Segundo doutrina de Ricardo Fiuza, é atribuída ao alienante, por presunção legal, responsabilidade pelo vício redibitório quer o conheça ou não, ao tempo da alienação. Essa responsabilidade é aquilatada de acordo com a demonstração da conduta do alienante, ou seja, se transmitiu a coisa agindo de má-fé ou boa-fé. Portando ciência prévia do defeito oculto, restituirá o que recebeu, com o acréscimo de perdas e danos (RT, 447/216); ignorando-o, restituirá apenas o valor recebido e o das despesas contatuais.

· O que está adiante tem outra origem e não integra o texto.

(** * rr: the Task core (src/Task.cc)

    A shallow embedding of the per-tracee control object of the rr
    record/replay debugger: wait-status decoding, the post-stop register
    normaliser [did_waitpid], [resume_execution] and [wait], the debug
    register programming of [set_debug_regs], the remote-memory paths
    [read_bytes_fallible] / [write_bytes_helper], and the shadow-state hooks
    of [on_syscall_exit].

    C++ [int] and [uintptr_t] values are integers in [Z]; wrap-around is
    written out where the source relies on it.  A C++ [double] is an IEEE
    754 binary64 number.  The kernel, the session and the shared aggregates
    are an explicit environment threaded through every operation;
    [ASSERT]/[FATAL] aborts are a separate outcome. *)

From Stdlib Require Import ZArith List Bool Lia SpecFloat.
Import ListNotations.
Open Scope Z_scope.

(** ** Machine integers *)

Definition wrap64 (z : Z) : Z := z mod 2 ^ 64.
Definition wrap32 (z : Z) : Z := z mod 2 ^ 32.

(** Reinterpretation of an unsigned w-bit pattern as two's complement. *)
Definition to_signed (w : Z) (z : Z) : Z :=
  let u := z mod 2 ^ w in
  if u <? 2 ^ (w - 1) then u else u - 2 ^ w.

Definition signed64 : Z -> Z := to_signed 64.
Definition signed32 : Z -> Z := to_signed 32.

(** ** The C++ type [double]

    IEEE 754 binary64 (53 bits of precision) with rounding to nearest even,
    as the Standard Library's [SpecFloat] defines it; this is how the
    tracer's arithmetic on doubles is done on x86-64. *)

Definition double : Type := spec_float.

(** An integer converted to [double]. *)
Definition double_of_int (z : Z) : double := binary_normalize 53 1024 z 0 false.

Definition double_sub (x y : double) : double := SFsub 53 1024 x y.
Definition double_mul (x y : double) : double := SFmul 53 1024 x y.
Definition double_div (x y : double) : double := SFdiv 53 1024 x y.

(** [d == 0]: true of both zeros and of nothing else; a [double] used as a
    condition is true when this is false. *)
Definition double_is_zero (d : double) : bool :=
  match d with S754_zero _ => true | _ => false end.

(** [floor(d)], which is an integer, when [d] is a number. *)
Definition double_floor (d : double) : option Z :=
  match d with
  | S754_zero _ => Some 0
  | S754_finite s m e => Some (Z.shiftl (if s then Z.neg m else Z.pos m) e)
  | S754_infinity _ | S754_nan => None
  end.

(** [(T)floor(d)] for a signed integer type [T] of [w] bits.  Where the
    value does not fit, or [d] is not a number, the conversion is undefined
    in C++; the value here is the one that the conversion instruction of
    x86-64 gives, the smallest integer of the type. *)
Definition floor_to_int (w : Z) (d : double) : Z :=
  match double_floor d with
  | Some z =>
      if (- 2 ^ (w - 1) <=? z) && (z <? 2 ^ (w - 1)) then z
      else - 2 ^ (w - 1)
  | None => - 2 ^ (w - 1)
  end.

(** [struct timeval]. *)
Record timeval : Type := mkTimeval { tv_sec : Z; tv_usec : Z }.

(** [to_timeval] of Task.cc; [time_t] has 64 bits, and [v.tv_sec] and
    1000000 are converted to [double] for the arithmetic. *)
Definition to_timeval (t : double) : timeval :=
  let sec := floor_to_int 64 t in
  let usec :=
    floor_to_int 32
      (double_mul (double_sub t (double_of_int sec))
         (double_of_int 1000000)) in
  {| tv_sec := sec; tv_usec := usec |}.

(** ** Signals, ptrace events and errno values (Linux x86 ABI) *)

Definition SIGTRAP : Z := 5.
Definition SIGSTOP : Z := 19.
Definition SIGSTKFLT : Z := 16.

Definition PTRACE_EVENT_EXEC : Z := 4.
Definition PTRACE_EVENT_EXIT : Z := 6.
Definition PTRACE_EVENT_STOP : Z := 128.

Definition ESRCH : Z := 3.
Definition EINTR : Z := 4.
Definition EIO : Z := 5.
Definition EPERM : Z := 1.
Definition ECHILD : Z := 10.

Definition POLL_IN : Z := 1.

(** ** Wait-status decoding

    [ptrace_event_from_status] and [stopped_from_status] are declared in
    Task.h, [WSTOPSIG] in <sys/wait.h>.  The layout is the one the source
    relies on when it builds [ptrace_exit_wait_status] and the time-slice
    status: low byte 0x7f for a stop, the stop signal in bits 8..15 and the
    ptrace event in bits 16..23. *)

(** Modelled from the spec: Task.h is not part of the sources; the packed
    wait result carries the ptrace event code above the stop signal. *)
Definition ptrace_event_from_status (status : Z) : Z :=
  Z.shiftr (Z.land 16711680 status) 16.

(** Modelled from the spec: Task.h is not part of the sources; a status is
    a ptrace-stop when its low byte is 0x7f. *)
Definition stopped_from_status (status : Z) : bool :=
  Z.land status 255 =? 127.

Definition WSTOPSIG (status : Z) : Z :=
  Z.shiftr (Z.land status 65280) 8.

(** [Task::stop_sig_from_status]: the ASSERT makes the function partial. *)
Definition stop_sig_from_status (status : Z) : option Z :=
  if stopped_from_status status then Some (WSTOPSIG status) else None.

(** [Task::pending_sig_from_status]. *)
Definition pending_sig_from_status (status : Z) : option Z :=
  if status =? 0 then Some 0
  else
    match stop_sig_from_status status with
    | None => None
    | Some sig =>
        if sig =? Z.lor SIGTRAP 128 then Some 0
        else if sig =? SIGTRAP then
          Some (if ptrace_event_from_status status =? 0 then SIGTRAP else 0)
        else Some (Z.land sig (Z.lnot 128))
    end.
(** * The world-save decoder and rasterizer of [canvasToBlob.ts]

    A shallow embedding of [TerrariaFileParser], [TerrariaWorldParser] and
    the per-cell colour rule of [WldHandler.doConvert], followed by the
    properties stated about them.

    Conventions of the embedding
    - JavaScript numbers that are always integers in this code are [Z].
    - The read offset is a [jsnum]: an integer, or [NaN] (what
      [this.offset] becomes after [undefined + w]).
    - The bytes of the [DataView] are a [list byte].
    - A method of the parser object is a function [parser -> outcome A]:
      it either returns normally, throws, or does not terminate.
    - Floating-point reads return the IEEE-754 bit pattern of the number
      read; the number [0] is the pattern [0]. *)

From stdpp Require Import base tactics option list strings gmap.
From Stdlib Require Import ZArith Lia Strings.Byte.

#[local] Open Scope Z_scope.

(** ** Numbers and bytes *)

Inductive jsnum : Type :=
  | Num (z : Z)
  | NaN.

Definition js_add (o : jsnum) (w : Z) : jsnum :=
  match o with Num z => Num (z + w) | NaN => NaN end.

Definition js_sub (o : jsnum) (w : Z) : jsnum :=
  match o with Num z => Num (z - w) | NaN => NaN end.

(** [a > n] and [a >= n] on numbers; every comparison with NaN is false. *)
Definition js_gt (a : jsnum) (n : Z) : bool :=
  match a with Num z => n <? z | NaN => false end.

Definition js_ge (a : jsnum) (n : Z) : bool :=
  match a with Num z => n <=? z | NaN => false end.

Definition u8 (b : byte) : Z := Z.of_N (Byte.to_N b).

Não é mais desonerado o alienante, por ignorância do vício, havendo cláusula expressa como dispõe o CC de 1916 (art. 1.102) (Direito Civil - doutrina, Ricardo Fiuza – p. 239, apud Maria Helena Diniz, Código Civil Comentado já impresso pdf 16ª ed., São Paulo, Saraiva, 2.012, pdf, Microsoft Word. Acesso em 07/08/2019, corrigido e aplicadas as devidas atualizações VD).

Segundo ensinamento de Marco Túlio de Carvalho Rocha, se o alienante tinha conhecimento do vício da coisa, sua responsabilidade é ampla, deverá restituir não apenas os danos emergentes, equivalentes ao desembolso realizado pelo adquirente em virtude do contrato, que engloba o preço pago mais as despesas de transferência, quanto o lucro cessante, i.é, o que o adquirente razoavelmente deixou de ganhar em virtude do defeito da coisa.

Se o alienante não tinha conhecimento do vício da coisa, não se lhe pode imputar culpa e, por isso, o dispositivo só o obriga a devolver o valor recebido mais as despesas do contrato. Tais quantias sujeitam-se à correção monetária por serem dívida de valor (Marco Túlio de Carvalho Rocha apud Direito.com acesso em 07.08.2019, corrigido e aplicadas as devidas atualizações VD).